Proinflammatory Phenotype of CD161+ Double-Negative T Cells

Abstract

Objective: Double-negative (DN) CD3⁺CD4^–CD8^– T lymphocytes represent a rare subset of unconventional peripheral T cells, accounting for only 3–5% of circulating T lymphocytes. Despite their low abundance, they play an important role in the pathogenesis of inflammation, cancer, autoimmune diseases, and allergic asthma. However, the cytokine profile of DN T cells remains poorly studied. This work aimed to comprehensively characterize the spectrum of cytokines, chemokines, and growth factors secreted by DN T cells. Methods: DN T cells were isolated from in vitro culture of human peripheral blood mononuclear cells (PBMCs). Cells were activated using anti-CD3/CD28 magnetic beads.
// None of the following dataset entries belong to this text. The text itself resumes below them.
Lemma client_key_record_answer k :
  match client_key_record k with Ok _ | Err (ClientKeyMaterial _) => True | _ => False end.
Proof.
  unfold client_key_record, record_try_new. destruct (prefix_try_new (sk_prefix k)) as [prefix| |] eqn:Hp; simpl; [|done|].
  - unfold digest_try_from_persisted. destruct (negb _); simpl; [done|]. unfold validate_expiry.
    destruct (sk_expires_at_ms k) as [t|]; [|done]. by destruct (t <? 0).
  - unfold prefix_try_new in Hp. by repeat case_match.
Qed.

Lemma stored_keys_answer `{!SqliteJson} db v co :
  db_ok db -> compiled_as c (configuration_at db v) co ->
  match snapshot_client_keys_from_configuration co (configuration_at db v) with
  | Ok _ | Err (ClientKeyMaterial _) => True
  | _ => False
  end.
Proof.
  intros Hok Has. destruct (graph_at_ok db (cv_id v) Hok) as [Hg _]. unfold snapshot_client_keys_from_configuration.
  set (cf := configuration_at db v) in *.
  assert (forall l acc, (forall k, k ∈ l -> k ∈ cf_client_keys cf) ->
    match try_fold (snapshot_client_key co cf) l acc with Ok _ | Err (ClientKeyMaterial _) => True | _ => False end) as Hgen; [|by apply Hgen].
  induction l as [|k l IH]; intros acc Hl; simpl; [done|].
  assert (existsb (fun g => bool_decide (gr_id g = sk_access_group_id k)) (cf_access_groups cf) = true) as Hex.
  { assert (k ∈ cf_client_keys cf) as Hk by (apply Hl; set_solver). simpl in Hk. apply elem_of_sorted_values in Hk as [i Hk].
    destruct (fk_key_group _ Hg i k _ Hk eq_refl) as [g Hgk]. apply existsb_exists. exists g. split.
    - apply list_elem_of_In. simpl. apply elem_of_sorted_values. eauto.
    - apply bool_decide_eq_true. by destruct (ok_groups _ Hg _ _ Hgk). }
  unfold snapshot_client_key at 1. rewrite Hex. simpl. destruct (co_access_groups co !! _); [|apply IH; set_solver].
  pose proof (client_key_record_answer k) as Hk. destruct (client_key_record k) as [record|e|]; simpl; [apply IH; set_solver|done|done].
Qed.

(** A snapshot of the version, or one of the four documented refusals. *)
Definition built_or_refused (id : ConfigVersionId) (r : PublishR RouteSnapshot) : Prop :=
  match r with
  | Ok s => version s = version_text id
  | Err (EgressPolicy _) | Err (Compile _) | Err (ClientKeyMaterial _) | Err (SnapshotBuild RouteScheduleTooLarge) => True
  | _ => False
  end.

(** Nothing passes the compiler and then fails at the router.  Building the
    snapshot of any stored version ends in a snapshot or in one of four documented
    refusals: the egress compiler's, the route compiler's, a client key whose
    stored prefix or digest is malformed, or a candidate schedule with more than
    1024 slots.  All other checks of the snapshot boundary (duplicates, dangling
    references, permission mismatches, invalid priorities and weights, missing
    groups) never fire on compiled rows, and nothing panics. *)
Lemma stored_version_builds `{!SqliteJson} db id v :
  db_ok db -> db_versions db !! id = Some v ->
  (forall i x, StoreSchema.g_candidates (graph_at db (cv_id v)) !! i = Some x -> cn_priority x <= i64_max /\ cn_weight x <= i64_max) ->
  built_or_refused id (compiled_snapshot (Url := Url) c (configuration_at db v)).
Proof.
  unfold built_or_refused. intros Hok Hv Hty. pose proof (stored_storable db v Hok Hty) as Hsb. destruct (do_versions db Hok id v Hv) as [Hid Hc].
  destruct (compiled_snapshot c (configuration_at db v)) as [s| |] eqn:Hs.
  { apply compiled_snapshot_version in Hs. by rewrite Hs, <- Hid. }
  all: unfold compiled_snapshot in Hs; pose proof (Egress.egress_compile_decides (Url := Url) (configuration_at db v)) as He;
    (destruct (Egress.compile (configuration_at db v)); [|by simplify_eq/=..]); cbn [map_err result_bind] in Hs; clear He;
    pose proof (compile_decides c (configuration_at db v)) as Hd;
    (destruct (RouteCompiler.compile c (configuration_at db v)) as [co| |]; [|by simplify_eq/=..]); destruct Hd as [Hpub Has];
    cbn [map_err result_bind] in Hs; unfold route_snapshot_from_compiled in Hs; rewrite (as_version _ _ _ Has) in Hs;
    pose proof (version_check_ok v Hc) as [Hne _ _ _]; unfold snapshot_version_try_new in Hs; simpl in Hs;
    (rewrite bool_decide_eq_false_2 in Hs by done); cbn [map_err result_bind] in Hs;
    pose proof (stored_keys_answer db v co Hok Has) as Hk;
    (destruct (snapshot_client_keys_from_configuration co (configuration_at db v)) as [keys|e'|] eqn:Hkeys;
      [|by destruct e'; simplify_eq/=|done]);
    cbn [map_err result_bind] in Hs;
    destruct (compiled_input_accepted _ co keys (version_text (cv_id v)) Hpub Has Hsb Hkeys) as [[s' Hb]|Hb];
    simpl in Hs; rewrite Hb in Hs; by simplify_eq/=.
Qed.
End Served.

(** ** A concrete configuration *)

Section Witnesses.
#[local] Existing Instance ex_crate.
#[local] Existing Instance ex_json_text.

Definition ex_presented : string := "rgw_0000000000000000_" +:+ encode_lower_hex (replicate 32 Byte.x00).

(** The alias resolves and the stored key authenticates. *)
Lemma stored_rows_decide_access_witness :
  match compiled_snapshot (Url := TableUrl) ex_evidence (ex_live "v1") with
  | Ok s => (exists m, resolve_public_model_for_access_group s (mkId "group") "grok-latest" = Some m
                 /\ pm_id m = mkId "model" /\ pm_route_id m = mkId "route")
            /\ authenticate_snapshot (fun _ _ => Some (replicate 32 Byte.x01)) ex_pepper s ex_presented (Some 5)
               = Ok (mkAuthenticated (mkId "key") (Some (mkId "group")))
  | _ => False
  end.
Proof.
  destruct (compiled_snapshot (Url := TableUrl) ex_evidence (ex_live "v1")) as [s|e|] eqn:Hs;
    [|vm_compute in Hs; discriminate Hs..].
  destruct (stored_rows_decide_access (Url := TableUrl) ex_evidence (ex_live "v1") s Hs) as [Hgrant Hauth]. split.
  - apply Hgrant.
    exists (mkPublicModelRow (mkId "model") "grok" AdminActive "Grok" "{}"), (mkRouteRow (mkId "route") (mkId "model") PolicyRoundRobin 3 1000).
    unfold granted. simpl. setoid_rewrite list_elem_of_singleton. split; [reflexivity|]. split; [reflexivity|].
    split; [eexists; split; [reflexivity|split; reflexivity]|]. split; [split; reflexivity|].
    split; [right; eexists; split; [reflexivity|split; reflexivity]|]. split; [split; reflexivity|].
    eexists. split; [reflexivity|]. split; [reflexivity|]. split; reflexivity.
  - apply Hauth; [lia|].
    exists (mkStoredKey (mkId "key") (mkId "group") "rgw_0000000000000000" (replicate 32 Byte.x01) StoredKeyActive None).
    split; [|reflexivity]. constructor; simpl.
    + apply list_elem_of_singleton. reflexivity.
    + eexists. split; [apply list_elem_of_singleton; reflexivity|split; reflexivity].
    + apply (parse_iff_presents ex_presented (mkPrefix "rgw_0000000000000000")). vm_compute. reflexivity.
    + reflexivity.
    + reflexivity.
    + discriminate.
Defined.

#[local] Existing Instance ex_columns.

Definition ex_stored_db : Database := st_db (w_store (ex_do_write "v1" ex_boot)).
Definition ex_stored_row : ConfigVersion := mkConfigVersion (mkVersionId "v1") None VersionDraft 0 10 "first".

Lemma stored_version_builds_witness :
  match compiled_snapshot (Url := TableUrl) ex_evidence (configuration_at ex_stored_db ex_stored_row) with
  | Ok s => version s = "v1"
  | _ => False
  end.
Proof.
  assert (db_ok ex_stored_db) as Hok.
  { apply (is_ok (Url := TableUrl) ex_evidence renewed (ex_do_write "v1" ex_boot)).
    apply (reachable_in_step (Url := TableUrl) ex_outage ex_evidence), ex_do_write_reachable, ex_boot_reachable. }
  assert (StoreSchema.g_candidates (graph_at ex_stored_db (mkVersionId "v1"))
    = {[ mkId "cand" := mkCandidateRow (mkId "cand") (mkId "route") (mkId "ep") "grok-4" EndpointBindings ModePassthrough true 0 1 "{}" ]})
    as Hg by (vm_compute; reflexivity).
  pose proof (stored_version_builds (Url := TableUrl) ex_evidence ex_stored_db (mkVersionId "v1") ex_stored_row Hok) as H.
  destruct (compiled_snapshot (Url := TableUrl) ex_evidence (configuration_at ex_stored_db ex_stored_row)) as [s|e|] eqn:Hs;
    [|vm_compute in Hs; discriminate Hs..].
  apply H; [vm_compute; reflexivity|]. cbn [ex_stored_row cv_id]. rewrite Hg. intros i x Hx.
  apply lookup_singleton_Some in Hx as [_ <-]. simpl. unfold i64_max. lia.
Defined.
End Witnesses.
(** C18: Provisioning is all or nothing, and what it stores works.  If it fails,
    for whatever reason and whenever, the database is as before and no key is
    handed out.  If it succeeds, exactly one credential and one client key were
    added to a draft; the credential's ciphertext opens to the plaintext under the
    associated data computed from the row itself and under every ring that still
    has the sealing key; and the key handed out verifies against the record that a
    snapshot later builds from the stored row, until its expiry. *)
Theorem provisioning_is_all_or_nothing random_prefix random_secret nonce request plaintext s r s' :
  length random_prefix = PUBLIC_PREFIX_RANDOM_BYTES -> length random_secret = SECRET_RANDOM_BYTES ->
  length nonce = NONCE_BYTES ->
  provision_credential_and_client_key (Some random_prefix) (Some random_secret) (Some nonce) request plaintext s = (r, s') ->
  match r with
  | Ok p => exists c k,
      provisioned_rows (rq_config_version_id request) c k (st_db s) (st_db s')
      /\ usable request plaintext (pv_presented_client_key p) c k
  | _ => st_db s' = st_db s
  end.
Proof.
  intros Hp Hsec Hn. unfold provision_credential_and_client_key, bind, lift.
  destruct (issue hmac pepper _ _ _ _ _) as [issued|e|] eqn:Hi; simpl; [|by intros [= <- <-]..].
  destruct (provision_with_client_key_record _ _ _ _ s) as [r1 s1] eqn:Hpr. apply provision_record_spec in Hpr; [|done].
  destruct r1 as [[]|e|]; [|by intros [= <- <-]..]. intros [= <- <-]. destruct Hpr as (secret & k & aad & Hrows & Haad & Hs & Hk).
  exists (provisioned_credential request secret), k. split; [done|]. pose proof Hi as (d & _ & Heq)%issue_inv; [|done].
  split; [done| |].
  - exists aad. split; [done|]. intros ring' Hkey. by eapply open_sealed.
  - exists (issued_record issued). subst issued. simpl in *. split_and!; [|done..|].
    + apply (stored_key_record _ _); [|done]. intros x <-. apply from_segment_ok, (encode_hex _ _ Hp).
    + intros now_ms Hnow. pose proof (issued_key_verifies _ _ _ _ _ _ _ _ KeyActive now_ms Hp Hsec Hnow Hi) as Hv. exact Hv.
Qed.
End Service.

(** ** Witness *)

Section Witness.
#[local] Existing Instance ex_aead.
#[local] Existing Instance ex_aead_laws.
#[local] Existing Instance ex_columns.

(** A stand-in digest of the right length. *)
Definition ex_service_hmac (_ : list Byte.byte) (_ : string) : option (list Byte.byte) := Some (replicate 32 Byte.x2a).

Definition ex_request : CredentialAndClientKeyProvisionRequest :=
  mkRequest (mkVersionId "v1") (mkId "cred-2") (mkId "up") "api_key" (mkId "key-2") (mkId "group") (Some 900).

Definition ex_provisioned :=
  provision_credential_and_client_key (fun _ => false) ex_service_hmac ex_pepper ex_old (Some (replicate 8 Byte.x5f))
    (Some (replicate 32 Byte.xff)) (Some ex_nonce) ex_request [Byte.x68; Byte.x69] (w_store (ex_do_write "v1" ex_boot)).

Lemma provisioning_is_all_or_nothing_witness :
  match ex_provisioned.1 with
  | Ok p => exists c k, provisioned_rows (mkVersionId "v1") c k (st_db (w_store (ex_do_write "v1" ex_boot))) (st_db ex_provisioned.2)
              /\ usable ex_service_hmac ex_pepper ex_old ex_request [Byte.x68; Byte.x69] (pv_presented_client_key p) c k
  | _ => False
  end.
Proof.
  pose proof (provisioning_is_all_or_nothing (fun _ => false) ex_service_hmac ex_pepper ex_old (replicate 8 Byte.x5f)
    (replicate 32 Byte.xff) ex_nonce ex_request [Byte.x68; Byte.x69] (w_store (ex_do_write "v1" ex_boot))
    ex_provisioned.1 ex_provisioned.2 eq_refl eq_refl eq_refl (surjective_pairing ex_provisioned)) as H.
  destruct (ex_provisioned.1) as [p|e|] eqn:E; [exact H|vm_compute in E; discriminate E..].
Defined.
End Witness.
End Provisioning.
(** ** Access groups and client keys *)

Definition list_access_groups (id : ConfigVersionId) := list_resources cf_access_groups id.

Definition get_access_group (id : ConfigVersionId) (i : AccessGroupId) :=
  get_resource cf_access_groups (fun candidate => bool_decide (gr_id candidate = i)) id.

Definition create_access_group (actor : ManagementActor) (id : ConfigVersionId) (expected : ConfigRevision) (value : AccessGroupConfiguration)
  : ResourceM (Revisioned AccessGroupConfiguration) :=
  write_resource "access_group_created" "access_group" (as_str (gr_id value)) (ControlStore.insert_access_group sqlite_fails id value) value actor id expected.

Definition update_access_group (actor : ManagementActor) (id : ConfigVersionId) (expected : ConfigRevision) (value : AccessGroupConfiguration)
  : ResourceM (Revisioned AccessGroupConfiguration) :=
  write_resource "access_group_updated" "access_group" (as_str (gr_id value)) (ControlStore.update_access_group sqlite_fails id value) value actor id expected.

Definition delete_access_group (actor : ManagementActor) (id : ConfigVersionId) (expected : ConfigRevision) (i : AccessGroupId)
  : ResourceM ConfigRevision :=
  delete_resource actor id expected (mkAction "access_group_deleted" "access_group" (as_str i)) (ControlStore.delete_access_group sqlite_fails id i).

Definition list_access_group_routes (id : ConfigVersionId) (access_group_id : AccessGroupId)
  : ResourceM (Revisioned (list AccessGroupRouteConfiguration)) :=
  let! cf := configuration id in
  if negb (existsb (fun candidate => bool_decide (gr_id candidate = access_group_id)) (cf_access_groups cf))
  then raise ResourceNotFound
  else
    let! revision := current_revision cf in
    ret (mkRevisioned
           (List.filter (fun candidate => bool_decide (gt_access_group_id candidate = access_group_id)) (cf_grants cf)) revision).

Definition create_access_group_route (actor : ManagementActor) (id : ConfigVersionId) (expected : ConfigRevision) (value : AccessGroupRouteConfiguration)
  : ResourceM (Revisioned AccessGroupRouteConfiguration) :=
  write_resource "access_group_route_granted" "access_group_route" (as_str (gt_route_id value)) (ControlStore.insert_access_group_route sqlite_fails id value) value actor id expected.

Definition list_client_keys (id : ConfigVersionId) : ResourceM (Revisioned (list ClientKeyView)) :=
  list_resources (fun cf => view_of_key <$> cf_client_keys cf) id.

Definition get_client_key (id : ConfigVersionId) (i : ClientKeyId) : ResourceM (Revisioned ClientKeyView) :=
  let! k := get_resource cf_client_keys (fun candidate => bool_decide (sk_id candidate = i)) id in
  ret (mkRevisioned (view_of_key (rv_value k)) (rv_revision k)).

Definition issue_client_key (random_prefix random_secret : option (list Byte.byte)) (actor : ManagementActor)
    (id : ConfigVersionId) (expected : ConfigRevision) (input : ClientKeyIssue)
  : ResourceM (Revisioned IssuedClientKeyView) :=
  let! pepper := lift (ok_or ClientKeyIssuerUnavailable client_key_service) in
  let! issued := lift (map_err ResourceClientKey
                   (issue hmac pepper (ki_id input) (ki_access_group_id input) (ki_expires_at_ms input)
                      random_prefix random_secret)) in
  let record := ClientKey.set_status (issued_record issued) (issued_client_key_status (ki_status input)) in
  let! stored := lift (map_err ResourceStore
                   (stored_key_try_new (rec_client_key_id record) (rec_access_group_id record) (prefix_text (rec_prefix record))
                      (digest_bytes (rec_secret_digest record)) (ki_status input) (rec_expires_at_ms record))) in
  write_resource "client_key_issued" "client_key" (as_str (sk_id stored))
    (ControlStore.insert_client_key sqlite_fails id stored)
    (mkIssuedView (view_of_key stored) (issued_presented_key issued)) actor id expected.
Lemma blocked_binding_is_not_selected_witness :
  exists sel st', select_eligible_and_lease_with_runtime_health_quota_and_binding_at ex_scheduler (mkId "route-a")
      (mkView (run_all exec [OpMarkHealthy (HEndpointCredential (mkId "endpoint-a") (mkId "b"))]
                 (run_all exec ex_forbid_b ex_registry)) (Some 9)
         (run_all Quota.exec [] Quota.ex_registry) (Some 9)) 9 (fun _ => true) (fun _ _ => true) ex_state = (Ok sel, st')
    /\ ~ (lease_endpoint (sel_lease sel) = mkId "endpoint-a" /\ lease_credential_id (sel_lease sel) = mkId "b").
Proof.
  destruct (select_eligible_and_lease_with_runtime_health_quota_and_binding_at ex_scheduler (mkId "route-a")
      (mkView (run_all exec [OpMarkHealthy (HEndpointCredential (mkId "endpoint-a") (mkId "b"))]
                 (run_all exec ex_forbid_b ex_registry)) (Some 9)
         (run_all Quota.exec [] Quota.ex_registry) (Some 9)) 9 (fun _ => true) (fun _ _ => true) ex_state)
    as [[sel|e|] st'] eqn:Hsel.
  2,3: exfalso; apply (f_equal (fun x => is_ok_and (fun _ => true) x.1)) in Hsel; cbn [fst is_ok_and] in Hsel;
    vm_compute in Hsel; discriminate Hsel.
  exists sel, st'. split; [reflexivity|].
  apply (blocked_binding_is_not_selected (mkId "endpoint-a") (mkId "b") (run_all exec ex_forbid_b ex_registry)
    [OpMarkHealthy (HEndpointCredential (mkId "endpoint-a") (mkId "b"))] Quota.ex_registry [] (Some 9) (Some 9)
    ex_scheduler (mkId "route-a") 9 (fun _ => true) (fun _ _ => true) ex_state sel st').
  - apply (ex_registry_ok ex_forbid_b).
  - apply (ex_registry_ok ex_forbid_b).
  - apply (Quota.ex_qregistry_ok []).
  - apply (Quota.ex_qregistry_ok []).
  - left. split; vm_compute; reflexivity.
  - exact Hsel.
Defined.
End Witnesses.
(* ===== verification/AttemptOrchestrator.v ===== *)
(** * Attempt orchestration

    Models [crates/gateway-router/src/attempt_orchestrator.rs]: the retry budget,
    the classification of failures, the request-local exclusion set, what each
    failure writes to the runtime registries, the controlled quota-recovery probe
    and the retry loop [start_inner] with its Attempt events.

    Everything outside the module is an oracle indexed by a tick that every
    interaction advances: clock readings, the retry gate, the driver's answer and,
    at every tick, an arbitrary change [env_interfere] that concurrent requests may
    make to the shared scheduler, health and quota state.  The driver calls are
    recorded in a trace. *)

From S2P Require Import Prelude Core WeightedSchedule Sharded RuntimeHealth RuntimeQuota CredentialPool Catalog ClientKey ApiFormat RouteSnapshot RouteScheduler CredentialScheduler.
Local Open Scope string_scope.
Local Open Scope list_scope.
Local Open Scope Z_scope.

(** ** Errors *)

Definition egress_unavailable_error : GatewayError := mkError EgressUnavailable ScopeEgress.
Definition provider_rate_limited_error : GatewayError := mkError ProviderRateLimited ScopeProvider.
Definition provider_transient_error : GatewayError := mkError ProviderTransient ScopeProvider.
Definition stream_truncated_error : GatewayError := mkError StreamTruncated ScopeStream.
Definition request_cancelled_error : GatewayError := mkError Cancelled ScopeRequest.
Definition internal_error : GatewayError := mkError InternalError ScopeInternal.

(** ** Configuration *)

Definition DEFAULT_RATE_LIMIT_COOLDOWN : Duration := from_secs 30.
Definition DEFAULT_TRANSIENT_COOLDOWN : Duration := from_secs 5.
Definition QUOTA_RECOVERY_PROBE_GRACE : Duration := from_secs 30.

Inductive AttemptOrchestratorConfigError : Type := ZeroRateLimitCooldown | ZeroTransientCooldown.

Record AttemptOrchestratorConfig : Type := mkConfig {
  rate_limit_fallback_cooldown : Duration;
  transient_cooldown : Duration;
}.

Definition config_try_new (rate_limit transient : Duration)
  : result AttemptOrchestratorConfigError AttemptOrchestratorConfig :=
  if is_zero rate_limit then Err ZeroRateLimitCooldown
  else if is_zero transient then Err ZeroTransientCooldown
  else Ok (mkConfig rate_limit transient).

Definition config_default : AttemptOrchestratorConfig :=
  mkConfig DEFAULT_RATE_LIMIT_COOLDOWN DEFAULT_TRANSIENT_COOLDOWN.

(** ** Failures *)

Inductive AttemptFailure : Type :=
| AFConnection
| AFRateLimited (retry_after : option Duration)
| AFServerError
| AFBootstrapTruncated
| AFCancelled
| AFNonRetryable (e : GatewayError).

Definition is_retryable (f : AttemptFailure) : bool :=
  match f with
  | AFConnection | AFRateLimited _ | AFServerError | AFBootstrapTruncated => true
  | AFCancelled | AFNonRetryable _ => false
  end.

Definition safe_error (f : AttemptFailure) : GatewayError :=
  match f with
  | AFConnection => egress_unavailable_error
  | AFRateLimited _ => provider_rate_limited_error
  | AFServerError => provider_transient_error
  | AFBootstrapTruncated => stream_truncated_error
  | AFCancelled => request_cancelled_error
  | AFNonRetryable e => e
  end.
The cytokine profile was assessed by multiplex analysis using xMAP technology, allowing simultaneous quantification of 48 analytes, including cytokines, chemokines, and growth factors. Results and Discussion: The pro-inflammatory αβTCR⁺CD161⁺ DN T cell subset exhibited a distinct secretory profile. Elevated levels of pro-inflammatory cytokines (TNFα, IFNγ, IL-3, IL-13, IL-27), chemokines (IL-8/CXCL8, MIG/CXCL9, MIP-1α/CCL3, MIP-1β/CCL4, RANTES/CCL5), and growth factors (M-CSF, GM-CSF) were detected. These findings suggest that DN T cells possess a broad and functionally diverse cytokine secretion potential, implicating them in a wide range of immune processes. Conclusions: The absence of regulatory cytokines and the predominant production of inflammatory mediators suggest their potential role in immune activation rather than suppression. These findings provide a basis for further investigation into the functional heterogeneity and therapeutic targeting of DN T cells in autoimmune and inflammatory diseases.